We then compared our results with those published by Tan,¹² who used the Dianamap oscillometer to study BPs in low birth weight infants in the first 10 weeks of life. Tan studied infants with birth weights <1500 g, whereas we included babies with birth weights of <2500 g (range, 901 to 2423 g). The mean birth weight in our study was 1652 ± 386 g, compared with 1221 ± 171 g in Tan's study. Figure 1 shows a scattergram of the first mean BP readings in the supine position by our standard protocol (the highest measurement we obtained) compared with data of Tan.¹²

DISCUSSION

Our data also confirms earlier reports by Park and Menard¹³ that BPs tend to decrease with repeated measurements.
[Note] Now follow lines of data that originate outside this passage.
(* ===== verification/SnapshotProps.v ===== *)
(** * Snapshots survive crashes, damage and restarts

    The document round trip, the behaviour of the file loops under every kernel,
    crash atomicity of a save, and refusal of damaged files. *)

From S2P Require Import Prelude Ids Policy Decision Bytes Crc Codec CodecProps Wire Ledger LedgerInv Coordinator.
From S2P Require Import CoordAudit PolicyCodec Format Serialize SerializeProps Snapshot.
From stdpp Require Import strings pretty.
#[local] Open Scope Z_scope.
Import Datatypes.

(** ** The document *)

Definition terminal_ok (r : RequestRecord) : Prop :=
  request_record_ok r ∧ request_is_terminal (rr_lifecycle r) = true ∧ rr_active_flows r = 0.

Record state_ok (s : PersistedCoordinatorState) : Prop := {
  sk_version : ps_format_version s = kSnapshotFormatVersion;
  sk_epoch : is_u64 (ps_epoch s) ∧ ps_epoch s ≠ 0;
  sk_incarnation : id_ok (ps_previous_incarnation s) ∧ ps_previous_incarnation s ≠ nil_id;
  sk_boot_count : is_u64 (ps_boot_count s);
  sk_policy : policy_sound (ps_policy s);
  sk_topology : topology_ok (ps_topology_present s) (ps_topology s);
  sk_models : Forall model_ok (ps_models s) ∧ len (ps_models s) ≤ 65536;
  sk_states : Forall state_generation_ok (ps_states s) ∧ len (ps_states s) ≤ 65536;
  sk_terminal : Forall terminal_ok (ps_terminal_requests s) ∧ len (ps_terminal_requests s) ≤ 65536;
  sk_interrupted :
    Forall request_record_ok (ps_interrupted_requests s) ∧ len (ps_interrupted_requests s) ≤ 65536;
}.

(** The most bytes the document takes. *)
Definition document_size (s : PersistedCoordinatorState) : Z :=
  848 + 17 * len (ps_models s) + 17 * len (ps_states s) + 916 * len (ps_terminal_requests s)
  + 916 * len (ps_interrupted_requests s).

Lemma carries_terminal_record r :
  terminal_ok r → carries (encode_request_record r) decode_terminal_record (Success r) 916.
Proof.
  intros (Hr&Ht&Ha). unfold decode_terminal_record. eapply carries_then_last; [by apply carries_request_record|].
  rewrite Ht, Ha. cbn [negb]. carry_done.
Qed.

Lemma decodes_terminal_record : decodes false decode_terminal_record terminal_ok.
Proof. unfold decode_terminal_record. decode_field. decode_checked. done. Qed.
#[local] Hint Resolve carries_terminal_record decodes_terminal_record : wire.

(** A counted collection: its length, then its entries. *)
Lemma carries_collection {A B} (f : A → Writer.t → Writer.t) (m : Reader.t → Result A * Reader.t)
    (P : A → Prop) l g (k : list A → Reader.t → Result B * Reader.t) y n n' :
  (∀ x, P x → carries (f x) m (Success x) n) → Forall P l ∧ len l ≤ 65536 →
  carries g (k l) y n' →
  carries (Writer.u32 (wrap32 (len l)) ⨾ encode_list f l ⨾ g)
    (let~ count := Reader.count 65536 in
     check_then (let! l := decode_list (Z.to_nat count) m in k l)) y (4 + (n * len l + n')).
Proof.
  intros Hx [Hl Hlen] Hk. pose proof (len_nonneg l).
  rewrite wrap32_id by (unfold is_u32, two32; lia).
  eapply carries_bind; [by apply carries_count|]. apply carries_check. rewrite to_nat_len.
  eapply carries_then; [|exact Hk]. apply carries_list. rewrite Forall_forall in Hl. auto.
Qed.

Lemma carries_state s :
  state_ok s → carries (encode_into s) decode_from (Success s) (document_size s).
Proof.
  intros [Hv [He He'] [Hi Hi'] ? ? ? Hm Hs Ht Hr]. unfold encode_into, decode_from. rewrite Hv.
  eapply carries_weaken.
  - eapply carries_bind; [by apply carries_u16|]. cbn beta. carry_field.
    change (kSnapshotFormatVersion ≠? kSnapshotFormatVersion) with false. cbn iota.
    do 6 carry_field.
    eapply (carries_collection _ _ _ _ _ (fun models => _) _ _ _ carries_model_state Hm).
    eapply (carries_collection _ _ _ _ _ (fun states => _) _ _ _ carries_state_generation_record Hs).
    eapply (carries_collection _ _ _ _ _ (fun terminal => _) _ _ _ carries_terminal_record Ht).
    destruct Hr as [Hr Hlen]. pose proof (len_nonneg (ps_interrupted_requests s)).
    rewrite wrap32_id by (unfold is_u32, two32; lia).
    eapply carries_bind; [by apply carries_count|]. apply carries_check. rewrite to_nat_len.
    eapply carries_then_last.
    { apply carries_list. intros x Hx. apply carries_request_record. rewrite Forall_forall in Hr. auto. }
    destruct s. simpl in *. subst. carry_done.
  - unfold document_size, kPolicyBytes. lia.
Qed.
The first BP measurements were significantly higher than the second or third, but these differences were of small magnitude. Findings such as this have led some to the suggestion that the average of two or three readings be used for BP measurements in children. However, we believe that these differences, although statistically significant, are not of clinical relevance. We propose that a single measurement obtained after a restful state has been assured after cuff application would be practical for routine newborn care and be more representative of basal BP than that obtained immediately after cuff application. It must also be emphasized that selecting an appropriate-sized cuff remains a key requirement for any indirect method for BP measurement.

In conclusion, we suggest that normative data in convalescing low birth weight infants should be generated using a protocol like this one, which emphasizes a rest period after cuff application. We have demonstrated that this protocol results in lower BPs with less variance. We believe that measurements thus obtained are more representative of true resting BPs in these infants.